There's nothing conspicuously attractive about Jesse – except everything. Bread and salt, I think. And the mad idea sweeps over me – not for the first time – that if I could have had someone's baby, it would have been Jesse's, and all would be well. Or if he could have had mine. The biological absurdity of this idea doesn't really strike me. I've felt it before, fleetingly, as we lay in a loose hug half asleep at the end of a tired day.

‘Jesse, I'm so sorry,' I say.

‘You always are, I do believe you when you say so, I really do. But it's pointless. Don't start. Not now.'

‘What do you mean, don't start?'

‘Look, sorry, I'm just – really tired. I've never been so tired in my life. I need to sleep. And don't wake me up in the night, for God's sake.'

‘Jesse.'

‘I mean it, Sebastian!' he bursts out. ‘I've had enough of all that. Enough.'

I swallow hard. Flush to the roots of my hair. My voice comes out small. ‘All what?'

‘All the stuff we pretend not to know about, we pretend isn't happening. It used to hurt me. Appal me. I used to think it was my fault. It's beginning to bore me.'

‘You don't sound like you,' I mumble. What I don't add is that he actually sounds rather like me. Taking hold of the reins at last, resisting, controlling. I've never thought how much that unique ability to listen, the exceptional empathy of the man, might have cost Jesse. And how much temptation it has offered me, not only to take him for granted, but to trample all over him.
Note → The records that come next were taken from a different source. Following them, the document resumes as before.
Context {F : Type} `{Arith F}.
Variable collection_name : string.
Variable encode : option string -> result (vector F).
Variable insert_nothing : result unit.

(** X28.  Indexing over a collection of another dimension starts from
    nothing.  When the "embeddings" field of the existing collection
    declares a dimension other than 768, a run over a non-empty batch
    (the embedder answering with vectors of dimension 768) leaves a
    collection of the declared schema that holds the entities of the
    batch and none of those stored before. *)
Theorem insert_after_repair
    (w : world F) (c : collection F) (pre post : list FieldSchema)
    (f : FieldSchema) (d : Z)
    (arts : list article) (summaries : gmap Z (option string)) :
  milvus w !! collection_name = Some c ->
  fields (schema c) = (pre ++ f :: post)%list ->
  (forall g, In g pre -> field_name g <> "embeddings") ->
  field_name f = "embeddings" ->
  params f !! "dim" = Some d ->
  d <> 768 ->
  arts <> [] ->
  (forall art text, In art arts -> In text (texts summaries art) ->
                    exists v, encode text = Returned v /\ length v = 768%nat) ->
  exists w' rows,
    insert_weighted_embeddings collection_name encode insert_nothing
                               arts summaries w
    = (w', Returned tt)
    /\ milvus w' !! collection_name = Some (mk_collection schema_768 rows)
    /\ map snd rows = map article_id arts.
Proof.
  intros Hcoll Hfields Hpre Hname Hdim Hd Hne Henc.
  pose proof (connect_to_milvus_repairs collection_name w c pre post f d
                Hcoll Hfields Hpre Hname Hdim Hd) as Hconnect.
  destruct (index_batch_stores collection_name encode insert_nothing
              w _ (mk_collection schema_768 []) arts summaries Hconnect)
    as (vs & Hvs & Hrun); auto.
  { unfold fresh_world. simpl. apply lookup_insert_eq. }
  rewrite Hrun. eexists _, _. split; [reflexivity|]. split.
  - unfold indexed_world. simpl. rewrite lookup_insert_eq. reflexivity.
  - apply snd_zip. rewrite length_map, (Forall2_length _ _ _ Hvs). lia.
Qed.
Lemma replay_loop_stops_witness :
  let pre := [PDict [("timestamp", PInt 5); ("user_id", PInt 7)]; PStr "junk"] in
  let late := [("timestamp", PInt 100); ("user_id", PInt 7)] in
  let post := [PDict [("timestamp", PInt 6); ("user_id", PInt 7)]] in
  (exists k, fst (replay_loop _ record_event timestamp_example 50 None
                    (pre ++ PDict late :: post) [] 0) = Some k)
  /\ replay_loop _ record_event timestamp_example 50 None (pre ++ PDict late :: post) [] 0
     = replay_loop _ record_event timestamp_example 50 None (pre ++ PDict late :: []) [] 0.
Proof.
  intros pre late post.
  apply (replay_loop_stops _ record_event timestamp_example 50 None pre post [] late 100);
    vm_compute; reflexivity.
Defined.

Lemma replay_loop_returns_witness :
  let msgs := [PDict [("timestamp", PInt 5); ("user_id", PInt 7)]; PStr "junk";
               PDict [("timestamp", PInt 100); ("user_id", PInt 7)]] in
  exists pre ev post t,
    msgs = (pre ++ PDict ev :: post)%list
    /\ timestamp_example (default (PStr EmptyString) (dict_get ev "timestamp")) = Ok t
    /\ (50 < t)%Q
    /\ 0 <= 1 <= 0 + Z.of_nat (List.length pre).
Proof.
  intros msgs.
  apply (replay_loop_returns _ record_event timestamp_example 50 None msgs [] 0 1).
  vm_compute. reflexivity.
Defined.

Lemma replay_loop_invariant_witness :
  let msgs := [PDict [("timestamp", PInt 5); ("user_id", PInt 7)];
               PDict [("timestamp", PInt 6); ("user_id", PInt 8)];
               PDict [("timestamp", PInt 100); ("user_id", PInt 7)]] in
  List.Forall (fun ev => filtered_out (Some [7]) ev = false)
    (snd (replay_loop _ record_event timestamp_example 50 (Some [7]) msgs [] 0)).
Proof.
  intros msgs.
  apply (replay_loop_invariant _ record_event timestamp_example
           (List.Forall (fun ev => filtered_out (Some [7]) ev = false)) 50 (Some [7]) msgs [] 0).
  - intros st ev t _ _ Hf Hst. simpl. apply List.Forall_app. split; [exact Hst |].
    constructor; [exact Hf | constructor].
  - constructor.
Defined.

End PipelineFacts.
Lemma remove_covers_the_line_witness :
  exists line,
    output (history (display quiet (set_current_size 50 (construct 100 true)) []))
    = (output [] ++ line ++ carriage_return)%string
    /\ String.length line = 78%nat
    /\ output (history (remove quiet (set_current_size 50 (construct 100 true)) []))
       = (output [] ++ blanks 78 ++ carriage_return)%string.
Proof.
  apply (remove_covers_the_line (set_current_size 50 (construct 100 true)) []);
    vm_compute; congruence.
Defined.

(** ** The object across calls *)

Section Objects.

Variables s s' : stream.

(** Lines 112-115 and every member function: whatever the arguments, the
    calls and the stream, no division by zero, no conversion out of range
    and no pointer outside its literal is reached, in the caller's calls,
    in the destructor or in any call the caller could add; and the
    destructor returns. *)
Theorem nothing_is_undefined (max_size : Z) (enable : bool)
    (cs : list call) (c : call) :
  let live := session s cs (construct max_size enable) [] in
  result live = Returned tt
  /\ result (lifetime s max_size enable cs) = Returned tt
  /\ forall u : undefined,
       result (invoke s c (object live) (history live)) <> Undefined u.
Proof.
  intros live.
  destruct (session_events s cs (construct max_size enable) []
              (consistent_construct max_size enable)) as (evs & Hr & _).
  destruct (session_state s max_size enable cs) as [Hc _].
  fold live in Hr, Hc.
  split; [exact Hr | ]. split.
  - rewrite lifetime_eq. fold live.
    destruct (destroy_events s (object live) (history live) Hc)
      as (evs' & Hr' & _).
    exact Hr'.
  - intros u.
    destruct (invoke_events s c (object live) (history live) Hc)
      as (evs' & Hr' & _).
    rewrite Hr'. unfold ending. destruct (write_failed evs'); discriminate.
Qed.
(** * sitemap-scraper: the workflow of [src/index.ts] and its HTTP handler

    A shallow embedding of the Cloudflare worker of this repository: the
    five-step workflow [MyWorkflow.run] and the [fetch] handler that creates
    workflow instances and reports their status.

    JavaScript strings are sequences of UTF-16 code units; they are modelled
    as [list N].  Network calls, the clock, console output and the bucket are
    effects: a step body is a function from the history of events so far to
    an outcome and the extended history. *)

From Stdlib Require Import NArith ZArith List String Ascii Lia Bool.
From stdpp Require Import gmap list.
Import ListNotations.

Local Open Scope N_scope.

(** ** JavaScript strings *)

Module JS.

Abbreviation jsstring := (list N).

(** A literal of the source, written as a Rocq string. *)
Definition lit (s : string) : jsstring :=
  map N_of_ascii (list_ascii_of_string s).

(** The double-quote character, as a one-character string. *)
Definition dquote : jsstring := [34].

Definition str_eqb (a b : jsstring) : bool := bool_decide (a = b).

(** [s.startsWith(p)], also the way a literal stretch of a regex matches. *)
Fixpoint starts_with (p s : jsstring) : bool :=
  match p, s with
  | [], _ => true
  | _ :: _, [] => false
  | a :: p', b :: s' => (a =? b) && starts_with p' s'
  end.

(** [s.split(sep)] for a one-character separator: always at least one
    piece, empty pieces kept. *)
Fixpoint split (sep : N) (s : jsstring) : list jsstring :=
  match s with
  | [] => [[]]
  | c :: s' =>
      if c =? sep then [] :: split sep s'
      else match split sep s' with
           | [] => [[c]]
           | p :: ps => (c :: p) :: ps
           end
  end.

(** [Boolean(s)] for a string: the empty string is the only falsy one. *)
Definition truthy_str (s : jsstring) : bool :=
  match s with [] => false | _ => true end.

(** [arr.pop()] as a value: the last element, [None] for [undefined]. *)
Definition pop {A} (l : list A) : option A := last l.

(** [s.replace(/c/g, r)] and [s.replace(/[cd]/g, r)] for single characters:
    every code unit that satisfies [p] is replaced by [r]. *)
Definition replace_chars (p : N -> bool) (r : N) (s : jsstring) : jsstring :=
  map (fun c => if p c then r else c) s.

(** Line terminators: what [.] in a regex without the [s] flag refuses. *)
Definition is_line_terminator (c : N) : bool :=
  (c =? 10) || (c =? 13) || (c =? 8232) || (c =? 8233).

(** The class [\s] of a regex. *)
Definition is_space (c : N) : bool :=
  (c =? 9) || (c =? 10) || (c =? 11) || (c =? 12) || (c =? 13) || (c =? 32)
  || (c =? 160) || (c =? 5760) || ((8192 <=? c) && (c <=? 8202))
  || (c =? 8232) || (c =? 8233) || (c =? 8239) || (c =? 8287)
  || (c =? 12288) || (c =? 65279).

(** [(.*?)] followed by the literal [close]: the shortest run of
    characters other than line terminators after which [close] stands.
    Returns the capture and what follows the whole match. *)
Fixpoint lazy_until (close s : jsstring) : option (jsstring * jsstring) :=
  if starts_with close s then Some ([], skipn (length close) s)
  else match s with
       | [] => None
       | c :: s' =>
           if is_line_terminator c then None
           else match lazy_until close s' with
                | Some (cap, rest) => Some (c :: cap, rest)
                | None => None
                end
       end.

(** [\s+] is greedy; what follows it in the source's pattern is a letter,
    so the only way to match is to take the whole run of spaces. *)
Fixpoint skip_spaces (s : jsstring) : jsstring :=
  match s with
  | c :: s' => if is_space c then skip_spaces s' else s
  | [] => []
  end.

Definition spaces_plus (s : jsstring) : option jsstring :=
  match s with
  | c :: s' => if is_space c then Some (skip_spaces s') else None
  | [] => None
  end.

(** A pattern matched at the head of a string gives its capture group 1 and
    the rest of the string after the match. *)
Definition matcher := jsstring -> option (jsstring * jsstring).

(** [/<loc>(.*?)<\/loc>/] at the head of [s]. *)
Definition match_loc : matcher := fun s =>
  if starts_with (lit "<loc>") s
  then lazy_until (lit "</loc>") (skipn 5 s)
  else None.

(** [/<a\s+href="(.*?)"/] at the head of [s]. *)
Definition match_anchor : matcher := fun s =>
  if starts_with (lit "<a") s then
    match spaces_plus (skipn 2 s) with
    | Some s1 =>
        if starts_with (lit "href=" ++ dquote) s1
        then lazy_until dquote (skipn 6 s1)
        else None
    | None => None
    end
  else None.

(** [[...s.matchAll(re)].map(m => m[1])] for a global regex whose matches
    are never empty: scan from the left; after a match resume where it
    ended ([skip] counts the characters of the match still to pass). *)
Fixpoint matchAll_from (m : matcher) (skip : nat) (s : jsstring)
  : list jsstring :=
  match s with
  | [] => []
  | _ :: s' =>
      match skip with
      | S k => matchAll_from m k s'
      | O =>
          match m s with
          | Some (cap, rest) =>
              cap :: matchAll_from m (length s - length rest - 1) s'
          | None => matchAll_from m 0 s'
          end
      end
  end.

Definition matchAll_captures (m : matcher) (s : jsstring) : list jsstring :=
  matchAll_from m 0 s.

(** [[...new Set(l)]]: the constructor adds the elements from left to
    right, an element already in the set is not added again, and the set
    iterates in insertion order. *)
Definition set_add (acc : list jsstring) (x : jsstring) : list jsstring :=
  if existsb (str_eqb x) acc then acc else acc ++ [x].

Definition set_of (l : list jsstring) : list jsstring :=
  fold_left set_add l [].

(** [arr.slice(0, n)]. *)
Definition slice0 {A} (n : nat) (l : list A) : list A := firstn n l.

(** [String(n)] for a non-negative integer: its decimal digits. *)
Fixpoint uint_codes (d : Decimal.uint) : jsstring :=
  match d with
  | Decimal.Nil => []
  | Decimal.D0 d => 48 :: uint_codes d
  | Decimal.D1 d => 49 :: uint_codes d
  | Decimal.D2 d => 50 :: uint_codes d
  | Decimal.D3 d => 51 :: uint_codes d
  | Decimal.D4 d => 52 :: uint_codes d
  | Decimal.D5 d => 53 :: uint_codes d
  | Decimal.D6 d => 54 :: uint_codes d
  | Decimal.D7 d => 55 :: uint_codes d
  | Decimal.D8 d => 56 :: uint_codes d
  | Decimal.D9 d => 57 :: uint_codes d
  end.

Definition num_to_string (n : N) : jsstring := uint_codes (N.to_uint n).

End JS.

Import JS.


(** ** Values, exceptions and outcomes *)

#[local] Set Warnings "-register-all".

(** A parsed JSON document.  A number is kept as the decimal literal it was
    written as: mantissa [m] and exponent [e] stand for [m * 10^e]. *)
Inductive json :=
| JNull
| JBool (b : bool)
| JNum (m e : Z)
| JStr (s : jsstring)
| JArr (items : list json)
| JObj (fields : list (jsstring * json)).

(** A JavaScript value that may be [undefined]. *)
Abbreviation jsval := (option json).

(** The last binding of a key: [JSON.parse] keeps the last duplicate. *)
Fixpoint lookup_last (k : jsstring) (fs : list (jsstring * json)) : jsval :=
  match fs with
  | [] => None
  | (k', v) :: fs' =>
      match lookup_last k fs' with
      | Some w => Some w
      | None => if str_eqb k k' then Some v else None
      end
  end.

(** [v?.k]: [undefined] on [null] and [undefined]; a primitive or an array
    has no property of that name. *)
Definition opt_prop (v : jsval) (k : jsstring) : jsval :=
  match v with
  | Some (JObj fs) => lookup_last k fs
  | _ => None
  end.

(** A number literal that [JSON.parse] rounds to zero: zero itself, or a
    magnitude of at most [2^-1075], half the smallest double. *)
Definition num_is_zero (m e : Z) : bool :=
  ((m =? 0) || ((e <? 0) && (Z.abs m * 2 ^ 1075 <=? 10 ^ (- e))))%Z.

(** [Boolean(v)]. *)
Definition truthy (v : jsval) : bool :=
  match v with
  | None => false
  | Some JNull => false
  | Some (JBool b) => b
  | Some (JNum m e) => negb (num_is_zero m e)
  | Some (JStr s) => truthy_str s
  | Some (JArr _) => true
  | Some (JObj _) => true
  end.

(** [typeof v === 'string']. *)
Definition typeof_string (v : jsval) : bool :=
  match v with Some (JStr _) => true | _ => false end.

(** The string a value is when [typeof_string] holds. *)
Definition as_string (v : jsval) : jsstring :=
  match v with Some (JStr s) => s | _ => [] end.

(** A thrown error object: its [name] and its [message]. *)
Record exn := { exn_name : jsstring; exn_message : jsstring }.

Definition Error (msg : jsstring) : exn :=
  {| exn_name := lit "Error"; exn_message := msg |}.

Definition TypeError (msg : jsstring) : exn :=
  {| exn_name := lit "TypeError"; exn_message := msg |}.

(** [`${err}`]: [Error.prototype.toString]. *)
Definition exn_to_string (e : exn) : jsstring :=
  match exn_name e, exn_message e with
  | [], m => m
  | n, [] => n
  | n, m => n ++ lit ": " ++ m
  end.

Inductive outcome (A : Type) :=
| Ok (a : A)
| Throw (e : exn).
Arguments Ok {A} a.
Arguments Throw {A} e.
Without reply, Jesse lies back, turns on his side and falls fast asleep, just as he is, fully clothed. When I ease off his shoes, he hardly stirs. I inch in beside him. It's the first time in our life together that I don't dare reach out to him. Has something happened while I was away to put iron in Jesse's soul? But what? Is there someone else?

Sleep doesn't come. I lie in the lee of Jesse's breathing. It comes like sea-waves, in a hushed rhythm, steady and remote. A respiring tranquillity, over there, in which I long to take shelter.

In the early hours I give up on sleep and stand at the bedroom window, lifting a slat in the blind to peer out: there's what they used to call a bomber's moon. In the milky brightness, I can make out St Giles Cripplegate, where Foxe and Frobisher and Milton are sleeping. The pond holds the moon quite still. What is all this fuss I've been making about the past, when it comes to it? Even my father is old history, stale and unsustaining. Rhys Salvatore is nothing to me. Only my mother and Jesse have any call upon my heart. The lumber of my obsessions is tomb furniture: viscera preserved in a canopic jar. I have allowed my parents' world a mortuary persistence.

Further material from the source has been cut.